Perubahan pada permukaan tanah, seperti pergeseran atau pergerakan tanah yang tidak biasa, dapat menjadi tanda bahwa ada tekanan besar yang sedang terbentuk di bawah permukaan bumi. Deformasi ini dapat diukur dengan alat-alat geodesi seperti GPS atau InSAR (Interferometric Synthetic Aperture Radar).
Sebelum gempa bumi, perubahan tekanan di dalam bumi dapat menyebabkan perubahan pada level air tanah. Penurunan atau peningkatan mendadak dalam level air sumur atau mata air dapat menjadi indikasi aktivitas tektonik yang sedang berlangsung.
Aktivitas tektonik dapat memengaruhi medan magnetik bumi. Beberapa penelitian menunjukkan bahwa ada anomali medan magnetik yang terdeteksi sebelum gempa bumi besar, termasuk gempa megathrust.
Satu di antara tanda paling signifikan dari potensi gempa megathrust adalah akumulasi tekanan tektonik di zona subduksi. Pemantauan terus-menerus terhadap pergerakan lempeng dan tekanan yang terakumulasi di zona ini dapat memberikan indikasi bahwa gempa besar mungkin akan terjadi.
Riwayat gempa di suatu daerah juga dapat memberikan petunjuk tentang kemungkinan gempa megathrust di masa depan. Jika suatu wilayah memiliki sejarah gempa subduksi besar, ada kemungkinan bahwa tekanan sedang terakumulasi kembali untuk gempa megathrust berikutnya.
Ketika gempa kecil dan sedang sering terjadi di suatu wilayah, ini mungkin menunjukkan bahwa energi seismik sedang terakumulasi dan mungkin dilepaskan dalam bentuk gempa besar seperti megathrust.
Gempa megathrust sering terjadi di bawah laut, ada beberapa tanda yang dapat diamati di lautan, seperti perubahan kecepatan arus laut, peningkatan suhu air laut, atau perubahan dalam perilaku hewan laut.
Lalu Apa Upaya Mitigasinya?
Langkah mitigasi meliputi edukasi kebencanaan melalui sosialisasi dan simulasi evakuasi secara rutin di sekolah, desa, dan kawasan wisata pesisir.
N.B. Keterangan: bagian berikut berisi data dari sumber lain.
Definition main : M Z :=
  let* subsystem1 := new_Subsystem1 in
  let* subsystem2 := new_Subsystem2 in
  let* facade := new_Facade subsystem1 subsystem2 in
  ClientCode facade ;;;
  cout_endl ;;;
  let* facade2 := new_Facade nullptr nullptr in
  ClientCode facade2 ;;;
  delete_Facade facade ;;;
  ret 0%Z.

(** ** Well-formedness predicates (executable) *)

(** [p] points to a live object of class Subsystem1 / Subsystem2. *)
Definition is_Subsystem1 (st : state) (p : ptr) : bool :=
  match p with
  | Addr a => match heap st !! a with Some (ObjSubsystem1 _) => true | _ => false end
  | nullptr => false
  end.

Definition is_Subsystem2 (st : state) (p : ptr) : bool :=
  match p with
  | Addr a => match heap st !! a with Some (ObjSubsystem2 _) => true | _ => false end
  | nullptr => false
  end.

(** [this] points to a constructed facade whose two members point to live
    subsystems of the right classes: a facade within its lifetime whose
    subsystems nobody has released behind its back. *)
Definition facade_ready (st : state) (this : ptr) : bool :=
  match this with
  | Addr a =>
      match heap st !! a with
      | Some (ObjFacade {| subsystem1_ := Some p1; subsystem2_ := Some p2 |}) =>
          is_Subsystem1 st p1 && is_Subsystem2 st p2
      | _ => false
      end
  | nullptr => false
  end.

(** The text [Facade::Operation] is expected to return, written out. *)
Definition Operation_text : string :=
"Facade initializes subsystems:
Subsystem1: Ready!
Subsystem2: Get ready!
Facade orders subsystems to perform the action:
Subsystem1: Go!
Subsystem2: Fire!
".

(** The same text as the byte values of its characters. *)
Definition Operation_bytes : list nat :=
  [70;97;99;97;100;101;32;105;110;105;116;105;97;108;105;122;101;115;32;
   115;117;98;115;121;115;116;101;109;115;58;10;
   83;117;98;115;121;115;116;101;109;49;58;32;82;101;97;100;121;33;10;
   83;117;98;115;121;115;116;101;109;50;58;32;71;101;116;32;114;101;97;
   100;121;33;10;
   70;97;99;97;100;101;32;111;114;100;101;114;115;32;115;117;98;115;121;
   115;116;101;109;115;32;116;111;32;112;101;114;102;111;114;109;32;116;
   104;101;32;97;99;116;105;111;110;58;10;
   83;117;98;115;121;115;116;101;109;49;58;32;71;111;33;10;
   83;117;98;115;121;115;116;101;109;50;58;32;70;105;114;101;33;10].

Fixpoint string_bytes (s : string) : list nat :=
  match s with
  | EmptyString => []
  | String c s' => Ascii.nat_of_ascii c :: string_bytes s'
  end.

(** ** Client programs

    What a client can do with the three classes as the source declares
    them: create objects, call the public member functions, print, and
    delete through a typed pointer.  A [call] is one such statement; its
    pointer arguments are arbitrary values, so a list of calls covers every
    straight-line client built from these statements.  (The copy operations
    the compiler would generate for [Facade] are not written in the source
    and are never used by it; they are not part of this interface.) *)
Inductive call : Type :=
  | CallNewSubsystem1
  | CallNewSubsystem2
  | CallNewFacade (subsystem1 subsystem2 : ptr)
  | CallSubsystem1_Operation1 (p : ptr)
  | CallSubsystem1_OperationN (p : ptr)
  | CallSubsystem2_Operation1 (p : ptr)
  | CallSubsystem2_OperationZ (p : ptr)
  | CallFacade_Operation (p : ptr)
  | CallClientCode (p : ptr)
  | CallCoutEndl
  | CallDeleteSubsystem1 (p : ptr)
  | CallDeleteSubsystem2 (p : ptr)
  | CallDeleteFacade (p : ptr).

#[global] Instance call_eq_dec : EqDecision call.
Proof. solve_decision. Defined.

Definition exec (c : call) : M unit :=
  match c with
  | CallNewSubsystem1 => new_Subsystem1 ;;; ret tt
  | CallNewSubsystem2 => new_Subsystem2 ;;; ret tt
  | CallNewFacade subsystem1 subsystem2 => new_Facade subsystem1 subsystem2 ;;; ret tt
  | CallSubsystem1_Operation1 p => Subsystem1_Operation1 p ;;; ret tt
  | CallSubsystem1_OperationN p => Subsystem1_OperationN p ;;; ret tt
  | CallSubsystem2_Operation1 p => Subsystem2_Operation1 p ;;; ret tt
  | CallSubsystem2_OperationZ p => Subsystem2_OperationZ p ;;; ret tt
  | CallFacade_Operation p => Facade_Operation p ;;; ret tt
  | CallClientCode p => ClientCode p
  | CallCoutEndl => cout_endl
  | CallDeleteSubsystem1 p => delete_Subsystem1 p
  | CallDeleteSubsystem2 p => delete_Subsystem2 p
  | CallDeleteFacade p => delete_Facade p
  end.

Fixpoint exec_all (cs : list call) : M unit :=
  match cs with
  | [] => ret tt
  | c :: cs' => exec c ;;; exec_all cs'
  end.

(** [n] calls of [Facade::Operation] in a row, collecting the results. *)
Fixpoint Operation_times (n : nat) (this : ptr) : M (list string) :=
  match n with
  | O => ret []
  | S n' =>
      let* s := Facade_Operation this in
      let* rest := Operation_times n' this in
      ret (s :: rest)
  end.

(** The value a computation returns, forgetting the final state. *)
Definition eval {A : Type} (m : M A) (st : state) : option A :=
  match m st with
  | Some (a, _) => Some a
  | None => None
  end.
Pemerintah daerah perlu memastikan adanya jalur evakuasi yang jelas, rambu penunjuk arah ke tempat aman, serta titik kumpul yang mudah diakses. Selain itu, pembangunan infrastruktur tahan gempa dan penyediaan sistem peringatan dini yang efektif menjadi bagian penting dari upaya pengurangan risiko. Di tingkat keluarga, penting untuk menyiapkan tas siaga bencana, merencanakan rute evakuasi, dan memahami tanda-tanda alam yang bisa menjadi peringatan dini. Mitigasi tidak menghentikan bencana, tetapi mampu mengurangi dampak buruknya secara signifikan.
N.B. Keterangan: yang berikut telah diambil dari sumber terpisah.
Lemma LocksAgree_setModel m : LocksAgree (setModel m).
Proof.
  unfold setModel, mapper_setCurrentIndex. cbv zeta.
  assert (∀ p, LocksAgree p → LocksAgree (with_mapper 0 p)) as Hm by done.
  case_match; [apply Hm|]; by apply LocksAgree_select.
Qed.

(** X3: in every state the user can reach, the game-modifier group, the
    basic-settings group and the name field are enabled together or
    disabled together; no sequence of events unlocks one without the
    others. *)
Theorem locks_agree_reachable :
  ∀ (m : AmmoSchemeModel.t) (es : list Event),
    let p := run es (setModel m) in
    gbGameModes_enabled p = gbBasicSettings_enabled p ∧
    gbBasicSettings_enabled p = LE_name_enabled p ∧
    ∀ w1 w2 : Widget, widgetEnabled w1 p = widgetEnabled w2 p.
Proof.
  intros m es p.
  assert (LocksAgree p) as [H1 H2].
  { unfold p. generalize (LocksAgree_setModel m). generalize (setModel m).
    induction es as [|e es IH]; intros q Hq; [done|].
    cbn [run fold_left]. fold (run es (step e q)).
    by apply IH, LocksAgree_step. }
  split; [done|]. split; [done|].
  intros [] []; cbn; congruence.
Qed.

(** X4: while a default row is selected, no edit of a field control
    changes anything: the page, and with it every cell of the table,
    is the same after a name edit, a toggle or a number entry. *)
Theorem locked_row_ignores_edits (p : PageScheme.t) :
  Inv p →
  0 ≤ selectScheme_currentIndex p →
  selectScheme_currentIndex p < numberOfDefaultSchemes (model p) →
  (∀ (w : Widget) (v : QVariant), submit w v p = p) ∧
  (∀ s : string, step (EditName s) p = p) ∧
  (∀ (b : ToggleButton) (checked : bool), step (Toggle b checked) p = p) ∧
  (∀ (s : SpinBox) (v : Z), step (EditSpin s v) p = p).
Proof.
  intros [_ _ H3] Hi Hc.
  assert (∀ (w : Widget) (v : QVariant), submit w v p = p) as H.
  { intros w v. unfold submit. rewrite (H3 Hi w), Z.geb_leb.
    by apply Z.leb_gt in Hc as ->. }
  repeat split; intros; cbn [step]; apply H.
Qed.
Menurut Seyhan dan Akkar (2014), penggunaan teknologi bangunan tahan gempa telah terbukti efektif dalam mengurangi kerusakan bangunan dan menyelamatkan nyawa di berbagai negara yang rawan gempa, termasuk Jepang dan Chili. Selain itu, pengembangan peta zonasi risiko yang menunjukkan lokasi-lokasi berpotensi tinggi untuk terjadinya megathrust juga sangat penting (McCaffrey, 2009). Peta ini membantu dalam perencanaan tata ruang dan pengelolaan wilayah, sehingga pembangunan dapat dilakukan dengan lebih berhati-hati di area berisiko tinggi.
Jadi apakah hanya isu?
Megathrust bukan sekedar isu Megathrust adalah ancaman nyata yang bisa terjadi kapan saja, terutama di wilayah Indonesia yang memiliki banyak zona subduksi aktif. Menyebarkan informasi yang benar, mengenali tanda-tanda alam, serta menyiapkan jalur dan perlengkapan evakuasi adalah langkah nyata untuk menyelamatkan diri dan keluarga.
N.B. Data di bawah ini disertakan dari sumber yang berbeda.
Lemma calendar_code_lookup_is_exact_witness :
  spec_normalize " FR " = "FR"%string ∧
  Calendar_init no_sources (OneCode " FR ") 20454 20484 Omitted Omitted Omitted Omitted
  = Raise (ValueError (UnknownCalendarCode " FR ")).
Proof.
  split; [reflexivity|].
  apply (calendar_code_lookup_is_exact no_sources " FR " 20454 20484 Omitted).
  vm_compute. discriminate.
Defined.

(** C3, as stated, fails: "default" and " FR " normalize to the registered
    identifiers "DEFAULT" and "FR", which resolve, yet they do not resolve
    to the same pair: construction rejects them. *)
Lemma calendar_code_lookup_not_normalized :
  ¬ (∀ code variant : string,
       is_Some (CALENDAR_CODES !! code) → spec_normalize variant = code →
       CALENDAR_CODES !! variant = CALENDAR_CODES !! code) ∧
  CALENDAR_CODES !! "DEFAULT"%string = Some ("weekend"%string, None) ∧
  CALENDAR_CODES !! "FR"%string = Some ("country"%string, Some "FR"%string) ∧
  is_ok (Calendar_init no_sources (OneCode "DEFAULT") 20454 20484
           Omitted Omitted Omitted Omitted) = true ∧
  Calendar_init no_sources (OneCode "default") 20454 20484 Omitted Omitted Omitted Omitted
  = Raise (ValueError (UnknownCalendarCode "default")) ∧
  Calendar_init no_sources (OneCode " FR ") 20454 20484 Omitted Omitted Omitted Omitted
  = Raise (ValueError (UnknownCalendarCode " FR ")).
Proof.
  split; [|split_and!; by vm_compute].
  intros H.
  assert (CALENDAR_CODES !! "default"%string = CALENDAR_CODES !! "DEFAULT"%string) as Heq
    by (apply H; [eexists; vm_compute; reflexivity|vm_compute; reflexivity]).
  vm_compute in Heq. discriminate.
Qed.

(** ** Validation of the schedule arguments *)

Lemma raises_Raise {A} (e : exn) : raises (@Raise A e).
Proof. by exists e. Qed.

Lemma raises_bind {A B} (r : result A) (f : A → result B) :
  (∀ a, r = Ok a → raises (f a)) → raises (r ≫= f).
Proof. destruct r as [a|e]; [by intros H; apply H|intros _; apply raises_Raise]. Qed.

Lemma range_indices_defaults (c : Calendar) (start_date end_date : option Z) :
  _range_indices c (Some (default (self_start_date c) start_date))
                   (Some (default (self_end_date c) end_date))
  = _range_indices c start_date end_date.
Proof. by destruct start_date, end_date. Qed.

Lemma period_key_unrecognized (c : Calendar) (frequency : string) (pos : list Z) :
  recognized_frequency frequency = false →
  period_key c frequency pos = Raise (ValueError BadFrequency).
Proof.
  unfold recognized_frequency, period_key. intros H. Zbool.
  repeat match goal with H : frequency_is _ _ _ _ _ = false |- _ => rewrite H; clear H end.
  done.
Qed.

Lemma select_in_groups_invalid (pos key : list Z) (which : which_arg) :
  Numpy.size pos ≠ 0 → valid_which which = false →
  _select_in_groups pos key which = Raise (ValueError BadWhich).
Proof.
  intros Hne Hw. unfold _select_in_groups.
  destruct (Z.eqb_spec (Numpy.size pos) 0) as [?|_]; [done|].
  destruct which as [s|n]; simpl in *.
  - apply orb_false_iff in Hw as [[-> ->]%orb_false_iff ->]. done.
  - by rewrite Hw.
Qed.

Lemma size_zero_nil {A} (a : list A) : Numpy.size a = 0 → a = [].
Proof. by destruct a. Qed.

(** With an unrecognized frequency or an
    unrecognized [which], [schedule_business_out64] fails unless the range holds
    no business day, and [schedule_calendar_out64] fails unless [which] is "all"
    or the range holds no day of the requested weekday. *)
Lemma schedule_arguments_validated_out64 (c : Calendar) (frequency : string)
    (which : which_arg) (start_date end_date : option Z) :
  recognized_frequency frequency = false ∨ valid_which which = false →
  (business_days_out64 c start_date end_date ≠ Ok [] →
   raises (schedule_business_out64 c frequency (Passed which) start_date end_date)) ∧
  (∀ week_day,
     which_is which "all" = false →
     schedule_calendar_out64 c frequency week_day (Passed (WStr "all")) start_date end_date
       ≠ Ok [] →
     raises (schedule_calendar_out64 c frequency week_day (Passed which) start_date end_date)).
Proof.
  intros Hbad.
  assert (∀ pos, Numpy.size pos ≠ 0 →
            raises (key ← period_key c frequency pos; _select_in_groups pos key which))
    as Hsel.
  { intros pos Hne. destruct Hbad as [Hf|Hw].
    - rewrite period_key_unrecognized by done. apply raises_Raise.
    - apply raises_bind. intros key _.
      rewrite select_in_groups_invalid by done. apply raises_Raise. }
  split.
  - unfold business_days_out64, schedule_business_out64. rewrite range_indices_defaults.
    destruct (_range_indices c start_date end_date) as [[i0 i1]|e];
      [|intros _; apply raises_Raise].
    cbn [mbind result_bind or_default].
    set (pos := Numpy.slice _ _ _).
    destruct (Z.eqb_spec (Numpy.size pos) 0) as [->%size_zero_nil|Hne]; [done|].
    intros _. specialize (Hsel pos Hne).
    destruct Hsel as [e He]. exists e.
    destruct (period_key c frequency pos) as [key|]; simpl in *; [|done].
    by rewrite He.
  - intros week_day Hall. unfold schedule_calendar_out64.
    destruct (_range_indices c start_date end_date) as [[i0 i1]|e];
      [|intros _; apply raises_Raise].
    cbn [mbind result_bind or_default].
    destruct (match or_default (Some 1) week_day with
              | Some wd => _
              | None => _
              end) as [pos|e]; [|intros _; apply raises_Raise].
    cbn [mbind result_bind].
    destruct (Z.eqb_spec (Numpy.size pos) 0) as [->%size_zero_nil|Hne]; [done|].
    intros _. rewrite Hall. cbn [negb].
    specialize (Hsel pos Hne). destruct Hsel as [e He]. exists e.
    unfold mbind, result_bind in *. by rewrite He.
Qed.

(** ** The weekday filter of [schedule_calendar_out64] *)

Lemma select_in_groups_subseteq (pos key : list Z) (which : which_arg) (r : list Z) :
  _select_in_groups pos key which = Ok r → r ⊆ pos.
Proof.
  unfold _select_in_groups. intros H.
  repeat case_match; simplify_eq; try done; by eapply take_idx_subseteq.
Qed.

Lemma take_idx_elem_of {A} (a : list A) (idx : list Z) (r : list A) (x : A) :
  Numpy.take_idx a idx = Ok r → x ∈ r → ∃ k, k ∈ idx ∧ Numpy.item a k = Ok x.
Proof.
  rewrite take_idx_Ok. intros H [j Hj]%list_elem_of_lookup_1.
  destruct (Forall2_lookup_r _ _ _ _ _ H Hj) as (k & Hk & Hitem).
  exists k. split; [by eapply list_elem_of_lookup_2|done].
Qed.

Lemma compress_elem_of {A B} (R : A → B → Prop) (f : B → bool)
    (a : list A) (b : list B) (x : A) :
  Forall2 R a b → x ∈ Numpy.compress (f <$> b) a → ∃ y, R x y ∧ f y = true.
Proof.
  induction 1 as [|x' y' a b Hxy _ IH]; simpl; [by intros ?%elem_of_nil|].
  destruct (f y') eqn:Hf.
  - intros [->|Hx]%elem_of_cons; [eauto|by apply IH].
  - apply IH.
Qed.

Lemma weekday_item (u : DateUniverse) (k wd d : Z) :
  0 ≤ k → Numpy.item (weekday u) k = Ok wd → Numpy.item (days u) k = Ok d →
  wd = weekday_number d.
Proof.
  intros Hk Hwd%item_Ok_lookup Hd%item_Ok_lookup; try done.
  unfold weekday in Hwd. rewrite list_lookup_fmap, Hd in Hwd. simpl in Hwd.
  injection Hwd as <-. unfold Numpy.to_uint8, weekday_number.
  pose proof (Z.mod_pos_bound (d + 3) 7). rewrite Z.mod_small; lia.
Qed.

(** Passing [week_day=None] skips the weekday
    filter: selection runs over every calendar day of the range, and with
    [which="all"] every day of the range is returned.  Omitting [week_day]
    takes the default 1: every returned date is a Monday. *)
Lemma schedule_calendar_week_day_none_and_default_out64
    (c : Calendar) (frequency : string) (start_date end_date : option Z) :
  let s := default (self_start_date c) start_date in
  let e := default (self_end_date c) end_date in
  self_start_date c ≤ s → s ≤ e → e ≤ self_end_date c →
  schedule_calendar_out64 c frequency (Passed None) (Passed (WStr "all")) start_date end_date
    = Ok (seqZ s (e - s + 1)) ∧
  (∀ which,
     which_is which "all" = false →
     schedule_calendar_out64 c frequency (Passed None) (Passed which) start_date end_date
     = (let pos := Numpy.arange (s - self_start_date c) (e - self_start_date c + 1) in
        key ← period_key c frequency pos;
        sel ← _select_in_groups pos key which;
        Numpy.take_idx (days (universe c)) sel)) ∧
  (∀ which r,
     schedule_calendar_out64 c frequency Omitted which start_date end_date = Ok r →
     ∀ d, d ∈ r → weekday_number d = 1).
Proof.
  intros s e Hs Hse He.
  pose proof (range_indices_inside c start_date end_date Hs Hse He) as Hrange.
  fold s e in Hrange.
  set (i0 := s - self_start_date c) in *. set (i1 := e - self_start_date c) in *.
  assert ((Numpy.size (Numpy.arange i0 (i1 + 1)) =? 0) = false) as Hne.
  { apply Z.eqb_neq. unfold Numpy.size, Numpy.arange. rewrite length_seqZ.
    unfold i0, i1. lia. }
  split_and!.
  - unfold schedule_calendar_out64. rewrite Hrange. cbn [mbind result_bind or_default].
    rewrite Hne. cbn [which_is negb]. change (String.eqb "all" "all") with true.
    cbn [negb mbind result_bind].
    rewrite take_idx_days.
    + f_equal. unfold Numpy.arange. rewrite (fmap_add_seqZ (start64 (universe c))).
      f_equal; unfold i0, i1, self_start_date; lia.
    + apply Forall_forall. intros k Hk%elem_of_seqZ.
      pose proof (len_n_days (universe c)).
      unfold i0, i1, n_days, self_start_date, self_end_date in *. lia.
  - intros which Hall. unfold schedule_calendar_out64. rewrite Hrange.
    cbn [mbind result_bind or_default]. rewrite Hne, Hall. cbn [negb].
    unfold mbind, result_bind.
    by destruct (period_key c frequency (Numpy.arange i0 (i1 + 1))).
  - clear Hrange Hne. intros which r H d Hd. unfold schedule_calendar_out64 in H.
    cbn [or_default] in H. inv_Ok H. destruct a as [j0 j1].
    apply range_indices_Ok in Ha as (Hj0 & _ & _).
    apply bind_Ok_inv in H as (pos & Hpos & H).
    apply bind_Ok_inv in Hpos as (wds & Hwds%take_idx_Ok & [= <-]).
    destruct (_ =? 0); [injection H as <-; by apply elem_of_nil in Hd|].
    apply bind_Ok_inv in H as (sel & Hsel & H).
    assert (sel ⊆ Numpy.compress ((λ w, w =? 1) <$> wds) (Numpy.arange j0 (j1 + 1))) as Hsub.
    { destruct (negb _).
      - apply bind_Ok_inv in Hsel as (key & _ & Hsel).
        by eapply select_in_groups_subseteq.
      - by injection Hsel as <-. }
    destruct (take_idx_elem_of _ _ _ _ H Hd) as (k & Hk%Hsub & Hday).
    pose proof (elem_of_sublist _ _ _ Hk (compress_sublist _ _)) as Hk0%elem_of_seqZ.
    destruct (compress_elem_of _ _ _ _ _ Hwds Hk) as (wd & Hwd & ->%Z.eqb_eq).
    symmetry. eapply weekday_item; [|done..]. lia.
Qed.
Indonesia harus terus meningkatkan infrastruktur tahan gempa, memperkuat sistem peringatan dini, serta memastikan kesiapan masyarakat dalam menghadapi bencana melalui pendidikan mitigasi bencana yang komprehensif. Pengalaman dari negara seperti Jepang dapat menjadi inspirasi dalam membangun sistem mitigasi yang lebih tangguh. Teknologi, seperti aplikasi InarRISK dari BNPB, juga berperan penting dalam memantau aktivitas megathrust dan memberikan informasi yang diperlukan bagi masyarakat untuk bertindak cepat.